There was a small silence. Then he gave in. He would waive that seventeen dollars something “just this once, for you”. Damn straight you will, I was thinking! But I said, “Thank you very much.”

So is this how they do it? I’ve never cancelled a newspaper before, so I’m wondering about that now. Is this normal procedure? You don’t pay, they keep delivering, they eventually call you, then if you confirm that you are quitting, they try to charge you for newspapers that you didn’t ask for? If that’s true, then I also wonder how many people actually pay up? Quite the sneaky operation, if that’s how it really works!

Regardless, I didn’t pay, and so far so good with getting my news on-line. I’m still relatively well-informed, my recycling box is filling up at a much slower rate, and DD is happy that fewer trees are being consumed at our house.

Plus, I feel quite virtuous, but mostly because I won a fight about money I didn’t think I had to pay!


10 responses to “Payment due

  1. I had a similar situation, but I hadn’t ever even subscribed to their paper so I was really at a loss as to why they thought I would pay. Then they wouldn’t stop delivering it, even after we called repeatedly. Finally I had to call and say that I was going to report them to the police for unlawful littering if they didn’t immediately stop delivering the paper to my house. Remarkably, they never threw another paper in my driveway.

    • Kimberly – That is truly insane! You had never subscribed, yet they expected you to pay! Wow! But again, it must work often enough that they do things like that.

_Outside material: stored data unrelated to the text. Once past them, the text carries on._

Definition pend_ents (pend : option Blk) : list (bytes * bytes) := match pend with Some b => b.2 | None => [] end.

Lemma blocks_of_ents (segs : list Seg) (pend : option Blk) :
  concat ((blocks_of segs pend).*2) = concat (sg_ents <$> segs) ++ pend_ents pend.
Proof.
  unfold blocks_of. rewrite fmap_app, concat_app, <- list_fmap_compose. f_equal. destruct pend; simpl; [apply app_nil_r|done].
Qed.

(** A separator of [s] and [l] is below every key above [s] that a filter
    takes to be the same as [l]. *)
Definition sep_sharp (C : Comparator) (ok : bytes -> Prop) (same : bytes -> bytes -> Prop) : Prop :=
  forall s l t k, ok s -> ok l -> ok k -> cmp_lt s l -> FindShortestSeparator s l = Some t ->
    same l k -> cmp_lt s k -> cmp_lt t k.

Section seps.
Context {C : Comparator} {ok : bytes -> Prop} {HC : ComparatorSpec C ok} (same : bytes -> bytes -> Prop).

(** No key that is the same as the entry after [s] and above those of [s] is
    looked up in [s]. *)
Definition sharp (s : Seg) (rest : list (bytes * bytes)) : Prop :=
  forall e k, head rest = Some e -> ok k -> same e.1 k ->
    Forall (fun x : bytes * bytes => cmp_lt x.1 k) (sg_ents s) -> cmp_lt (sg_key s) k.

(** The key of each block is not below its entries, and below those that
    follow. *)
Fixpoint seps (segs : list Seg) (rest : list (bytes * bytes)) : Prop :=
  match segs with
  | [] => True
  | s :: l =>
      ok (sg_key s) /\ Forall (fun e : bytes * bytes => ~ cmp_lt (sg_key s) e.1) (sg_ents s) /\
      Forall (fun e : bytes * bytes => cmp_lt (sg_key s) e.1) (concat (sg_ents <$> l) ++ rest) /\
      sharp s (concat (sg_ents <$> l) ++ rest) /\ seps l rest
  end.

Lemma seps_extend (segs : list Seg) (rest : list (bytes * bytes)) (e0 e : bytes * bytes) :
  seps segs rest -> (segs <> [] -> e0 ∈ rest) -> ok e0.1 -> ok e.1 -> cmp_lt e0.1 e.1 -> seps segs (rest ++ [e]).
Proof.
  intros Hs Hin He0 He Hlt. induction segs as [|s l IH]; [done|].
  destruct Hs as (Hk & Hl & Hh & Hsh & Hs). specialize (Hin ltac:(done)). simpl. split_and!; [done|done| | |].
  - rewrite app_assoc. apply Forall_app. split; [done|]. apply Forall_singleton.
    apply Forall_app in Hh as [_ Hh]. apply (cmp_trans (sg_key s) e0.1 e.1); try done.
    exact (proj1 (Forall_forall _ _) Hh e0 Hin).
  - intros e1 k He1. apply Hsh. rewrite app_assoc in He1. destruct (_ ++ rest) as [|x y] eqn:E; [|done].
    apply app_nil in E as [_ ->]. set_solver.
  - by apply IH.
Qed.

Lemma seps_snoc (segs : list Seg) (s : Seg) (rest : list (bytes * bytes)) :
  seps segs (sg_ents s ++ rest) -> seps [s] rest -> seps (segs ++ [s]) rest.
Proof.
  intros Hs Hn. induction segs as [|s0 l IH]; [done|]. destruct Hs as (Hk & Hl & Hh & Hsh & Hs). simpl.
  assert (concat (sg_ents <$> l ++ [s]) ++ rest = concat (sg_ents <$> l) ++ sg_ents s ++ rest) as ->.
  { rewrite fmap_app, concat_app. simpl. by rewrite app_nil_r, <- app_assoc. }
  split_and!; [done|done|done|done|by apply IH].
Qed.
End seps.

Lemma Adds_empty (r : Z) (es : list (bytes * bytes)) :
  BB.empty (BB.Adds r BB.BlockBuilder_new es) = match es with [] => true | _ => false end.
Proof.
  destruct es as [|[k v] es]; [done|]. unfold BB.empty.
  change (BB.Adds r BB.BlockBuilder_new ((k, v) :: es)) with (BB.Adds r (BB.Add r BB.BlockBuilder_new k v) es).
  pose proof (Adds_grows r (BB.Add r BB.BlockBuilder_new k v) es) as Hg.
  assert (0 < length (BB.buffer_ (BB.Add r BB.BlockBuilder_new k v)))%nat as Hp.
  { unfold BB.Add. destruct (_ <? _); simpl; unfold PutVarint32; rewrite !length_app;
      pose proof (EncodeVarint32_nonempty 0); simpl in *; lia. }
  destruct (BB.buffer_ (BB.Adds r (BB.Add r BB.BlockBuilder_new k v) es)) eqn:E; [simpl in Hg; lia|done].
Qed.

Lemma Adds_snoc (r : Z) (b : BB.BlockBuilder) (es : list (bytes * bytes)) (k v : bytes) :
  BB.Adds r b (es ++ [(k, v)]) = BB.Add r (BB.Adds r b es) k v.
Proof. unfold BB.Adds. by rewrite foldl_app. Qed.

(** *** The calls to the filter block *)

Lemma add_blocks_app (P : FilterPolicy) (b : FB.FilterBlockBuilder) (l1 l2 : list (Z * list bytes)) :
  FB.add_blocks b (l1 ++ l2) = b ← FB.add_blocks b l1; FB.add_blocks b l2.
Proof.
  revert b. induction l1 as [|[o ks] l1 IH]; intros b; [done|]. cbn [app FB.add_blocks].
  destruct (FB.StartBlock b o); [|done]. cbn [mbind option_bind]. apply IH.
Qed.

Lemma add_blocks_key (P : FilterPolicy) (b b' : FB.FilterBlockBuilder) (l : list (Z * list bytes)) (o : Z) (ks : list bytes) (k : bytes) :
  FB.add_blocks b (l ++ [(o, ks)]) = Some b' -> FB.add_blocks b (l ++ [(o, ks ++ [k])]) = Some (FB.AddKey b' k).
Proof.
  rewrite !add_blocks_app. destruct (FB.add_blocks b l); [|done]. cbn [mbind option_bind FB.add_blocks].
  destruct (FB.StartBlock f o); [|done]. cbn [mbind option_bind FB.add_blocks]. intros [= <-]. by rewrite foldl_app.
Qed.

Lemma add_blocks_start (P : FilterPolicy) (b b' : FB.FilterBlockBuilder) (l : list (Z * list bytes)) (o : Z) :
  FB.add_blocks b l = Some b' -> FB.add_blocks b (l ++ [(o, [])]) = FB.StartBlock b' o.
Proof.
  intros Hl. rewrite add_blocks_app, Hl. cbn [mbind option_bind FB.add_blocks].
  by destruct (FB.StartBlock b' o).
Qed.

(** ** The invariant of the builder *)

Section build.
Context {F : Type} {W : WritableFile F} {contents : F -> bytes} {file_ok : F -> Prop}.
Context {HW : WritableFileSpec F contents file_ok}.
Context {C : Comparator} {ok : bytes -> Prop} {HC : ComparatorSpec C ok}.
Context {CP : CrcPort} {HP : CrcPortSpec CP} {SP : SnappyPort} {HS : SnappyPortSpec SP}.
Context (addr : bytes -> Z) (opt : TableOptions) (filter_policy : option FilterPolicy) (number : Z).
Context (keys_ok : list bytes -> Prop) (same : bytes -> bytes -> Prop).
Context (HF : forall P, filter_policy = Some P -> FilterPolicySpec P keys_ok same).
Context (Hsharp : sep_sharp C ok same).

(** The entries to be added. *)
Context (es : list (bytes * bytes)).
Context (Hsorted : StronglySorted (fun a b : bytes * bytes => cmp_lt a.1 b.1) es).
Context (Hok : Forall (fun e : bytes * bytes => ok e.1 /\ is_Some (ExtractUserKey e.1)) es).
Context (Hall : filter_policy <> None -> forall l, sublist l (es.*1) -> keys_ok l).

Abbreviation Rep := (TableRep F).
Abbreviation interval := (block_restart_interval opt).

(** The bytes of the block with some entries. *)
Definition raw (l : list (bytes * bytes)) : bytes := (BB.Finish (BB.Adds interval BB.BlockBuilder_new l)).1.

(** What is queued for the index. *)
Definition queued (e : bytes * bytes) : Z * Z := (fast_atoi (default [] (ExtractUserKey e.1)), u32 number).

Definition blk_ok (d : bytes) (b : Blk) : Prop :=
  b.2 <> [] /\ stored d b.1 (raw b.2) /\ Z.of_nat (length (raw b.2)) < 2 ^ 32.

Record layout (r : Rep) (dn : list (bytes * bytes)) (segs : list Seg) (pend : option Blk)
    (cur : list (bytes * bytes)) : Prop := MkLayout {
  l_offset : tb_offset r = Z.of_nat (length (contents (tb_file r)));
  l_index : index_block r = BB.Adds 1 BB.BlockBuilder_new (index_of segs);
  l_data : data_block r = BB.Adds interval BB.BlockBuilder_new cur;
  l_stored : Forall (blk_ok (contents (tb_file r))) (blocks_of segs pend);
  l_order : StronglySorted (fun a b : Blk => h_offset a.1 < h_offset b.1) (blocks_of segs pend);
  l_below : Forall (fun b : Blk => h_offset b.1 < tb_offset r) (blocks_of segs pend);
  l_pend : match pend with
           | Some b => pending_index_entry r = true /\ pending_handle r = b.1 /\ cur = []
           | None => pending_index_entry r = false end;
  l_ents : dn = concat ((blocks_of segs pend).*2) ++ cur;
  l_seps : seps (ok := ok) same segs (pend_ents pend ++ cur);
  l_cur : pend = None -> cur = [] -> segs = [];
  l_filter : forall P, filter_policy = Some P -> exists b, filter_block r = Some b /\
    FB.add_blocks FB.FilterBlockBuilder_new (filter_blocks (blocks_of segs pend) ++ [(tb_offset r, cur.*1)]) = Some b }.

Record tb_inv (r : Rep) (dn : list (bytes * bytes)) : Prop := MkTbInv {
  ti_status : tb_status r = OK;
  ti_file : file_ok (tb_file r);
  ti_last : last_key r = default [] (fst <$> last dn);
  ti_pend : pending_index_entry r = true -> dn <> [];
  ti_empty : BB.empty (data_block r) = false -> dn <> [];
  ti_meta : BB.empty (data_block r) = false -> index_meta r = Some (u32 number);
  ti_num : num_entries r = Z.of_nat (length dn);
  ti_fnumber : fnumber r = number;
  ti_queue : index_queue r = queued <$> dn;
  ti_filter : match filter_policy with
              | None => filter_block r = None
              | Some P => exists b segs pending, filter_block r = Some b /\
                  FB.fb_rep (P := P) (same := same) b segs pending /\ sublist pending (dn.*1) end;
  ti_layout : Z.of_nat (length (contents (tb_file r))) < 2 ^ 32 -> exists segs pend cur, layout r dn segs pend cur }.

(** *** Statements on the filter block are total *)

Lemma StartBlock_total (P : FilterPolicy) (b : FB.FilterBlockBuilder) (segs : list (list bytes * bytes))
    (pending dn : list bytes) (o : Z) :
  filter_policy = Some P -> FB.fb_rep (P := P) (same := same) b segs pending -> sublist pending dn -> sublist dn (es.*1) ->
  exists b' segs' pending', FB.StartBlock b o = Some b' /\ FB.fb_rep (P := P) (same := same) b' segs' pending' /\ sublist pending' dn.
Proof.
  intros HPf Hb Hs Hd. pose proof (HF P HPf) as HPS. unfold FB.StartBlock.
  destruct (FB.generate_placed (HP := HPS) (Z.to_nat (o / kFilterBase - Z.of_nat (length (FB.filter_offsets_ b)))) b segs pending Hb)
    as (segs' & pending' & b' & Hg & Hb' & _ & Hp & _).
  { right. apply Hall; [by rewrite HPf|]. by transitivity dn. }
  exists b', segs', pending'. split; [done|]. split; [done|]. destruct Hp as [->| ->]; [done|apply sublist_nil_l].
Qed.

Lemma layout_rising (r : Rep) (dn : list (bytes * bytes)) (segs : list Seg) (pend : option Blk) (cur : list (bytes * bytes))
    (o : Z) (ks : list bytes) :
  layout r dn segs pend cur -> tb_offset r <= o -> FB.rising 0 (filter_blocks (blocks_of segs pend) ++ [(o, ks)]).
Proof.
  intros [Hoff _ _ Hst Ho Hb _ _ _ _ _] Hle.
  assert (forall bl o0, StronglySorted (fun a b : Blk => h_offset a.1 < h_offset b.1) bl ->
    Forall (fun b : Blk => h_offset b.1 < tb_offset r) bl -> Forall (fun b : Blk => o0 <= h_offset b.1) bl -> o0 <= tb_offset r ->
    FB.rising o0 (filter_blocks bl ++ [(o, ks)])) as Hgen.
  { clear -Hle. induction bl as [|b bl IH]; intros o0 Ho Hb H0 Hr; [split; [by etransitivity|done]|].
    apply StronglySorted_inv in Ho as [Ho Hob]. apply Forall_cons in Hb as [Hb1 Hb]. apply Forall_cons in H0 as [H0 _].
    split; [done|]. apply IH; [done|done| |simpl; lia]. eapply Forall_impl; [exact Hob|]. intros b' Hb'. simpl in *. lia. }
  apply Hgen; try done; [|lia].
  eapply Forall_impl; [exact Hst|]. intros b (_ & Hs & _). by apply stored_bounds in Hs as (? & _).
Qed.

Lemma filter_blocks_keys (bl : list Blk) (o : Z) (ks : list bytes) :
  concat ((filter_blocks bl ++ [(o, ks)]).*2) = (concat (bl.*2)).*1 ++ ks.
Proof.
  rewrite fmap_app, concat_app. simpl. rewrite app_nil_r. f_equal. clear.
  induction bl as [|b bl IH]; [done|]. simpl. rewrite fmap_app. by f_equal.
Qed.

(** *** Flushing a block *)

Lemma blocks_of_pend (segs : list Seg) (b : Blk) : blocks_of segs (Some b) = blocks_of segs None ++ [b].
Proof. unfold blocks_of. simpl. by rewrite app_nil_r. Qed.

(** The layout after the current block has been written as [h]. *)
Lemma layout_flush (r r1 r2 : Rep) (dn : list (bytes * bytes)) (segs : list Seg) (cur : list (bytes * bytes)) (h : BlockHandle) :
  layout r dn segs None cur -> cur <> [] ->
  wrote (contents := contents) (file_ok := file_ok) r r1 h (raw cur) ->
  Z.of_nat (length (contents (tb_file r1))) < 2 ^ 32 ->
  contents (tb_file r2) = contents (tb_file r1) -> tb_offset r2 = tb_offset r1 ->
  index_block r2 = index_block r -> data_block r2 = BB.BlockBuilder_new ->
  pending_index_entry r2 = true -> pending_handle r2 = h ->
  (forall P, filter_policy = Some P -> exists b, filter_block r = Some b /\ filter_block r2 = FB.StartBlock b (tb_offset r1) /\
     is_Some (filter_block r2)) ->
  layout r2 dn segs (Some (h, cur)) [].
Proof.
  intros Hl Hne Hw Hlen Hc Ho Hi Hd Hp Hh Hf. pose proof Hl as [Lo Li Ld Lst Lor Lbe Lp Le Ls _ Lf].
  destruct (wrote_stored r r1 h (raw cur) Hw Lo Hlen) as (Hst & Ho1 & Hho & Hlt & Hraw).
  destruct (wrote_file r r1 h (raw cur) Hw) as (_ & _ & x & Hx).
  rewrite <- Ho in *.
  split; rewrite ?blocks_of_pend, ?app_nil_r; try done.
  - by rewrite Ho1, Hc.
  - by rewrite Hi.
  - rewrite Hc. apply Forall_app. split; [|by apply Forall_singleton].
    eapply Forall_impl; [exact Lst|]. intros b (? & ? & ?). split_and!; [done|rewrite Hx; by apply stored_app|done].
  - apply sorted_snoc; [done|]. eapply Forall_impl; [exact Lbe|]. simpl. intros b. lia.
  - apply Forall_app. split; [eapply Forall_impl; [exact Lbe|]; simpl; lia|]. apply Forall_singleton. simpl. lia.
  - rewrite Le, fmap_app, concat_app. simpl. by rewrite app_nil_r.
  - intros P HPf. destruct (Hf P HPf) as (b & Hb & Hb2 & [b2 Hb3]). destruct (Lf P HPf) as (b' & Hb' & Hadd).
    exists b2. split; [done|]. unfold filter_blocks. rewrite fmap_app. simpl.
    rewrite (add_blocks_start P _ b'); [congruence|]. rewrite Hho. exact Hadd.
Qed.

Lemma policy_cases : filter_policy = None \/ exists P, filter_policy = Some P.
Proof. clear. destruct filter_policy; eauto. Qed.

  2. Oh, and I forgot to mention that (with at least one newspaper in particular) they try to make the carrier pay for any overdue payments that the customer does not pay. Then the carrier is suddenly responsible for getting the money refunded by asking the customer for the payment. Sneaky doesn’t even begin to describe some of their tactics.
    Mostly they cannot understand that you might not want their product.

    • VioletSky – I would certainly hate to think that my former carrier (who I have never even SEEN) would be liable for the money they wanted me to pay them. I sure hope that’s not the case with this newspaper!

  3. That’s ridiculous… How glad I am that I don’t get a paper. What a crock.

  4. Arg! They do this with “Food and Wine” magazine too! It’s awful! They keep sending them to you whether you asked for it or not and of course send you an ‘overdue invoice’.

    If I haven’t renewed my subscription, it means I’m not interested! Crooked bums!

    • Pauline – I subscribe to the European edition of “Marie Claire”, and when my subscription runs out, they immediately stop sending me magazines. It’s quite a logical system: no money, no product. (Of course, this also happens when my payment is late, so then I have to restart the subscription, which is a longer process, but oh well!)

  5. With certain newspapers, the best way to get a deal on a subscription is to cancel it, then wait for them to call and beg you to reconsider, offering you deep discounts for a time period of weeks to months. Writing as one whose pay has been dramatically reduced by having fewer papers to deliver, I have seen this happen many times. A ‘stop delivery’ notice comes through on an address with a ‘not interested’ or ‘no time to read’ reason, only to see a ‘new start’ for the same address/name days later with a ‘promo code’. Suddenly they are interested when they are getting 7 days delivery if they resubscribe for Saturday (or something). Newspapers are obsessed with their circulation (subscribed) numbers for advertisers. You will see that number somewhere on the top of the front page.

    • VioletSky – Well, everybody, even a newspaper, has to make a buck, I certainly have no problem with that. I just think what they tried to do with me is underhanded, and the strategy you’re describing just seems ludicrous. Who sets these policies anyway? Some publisher’s four-year-old?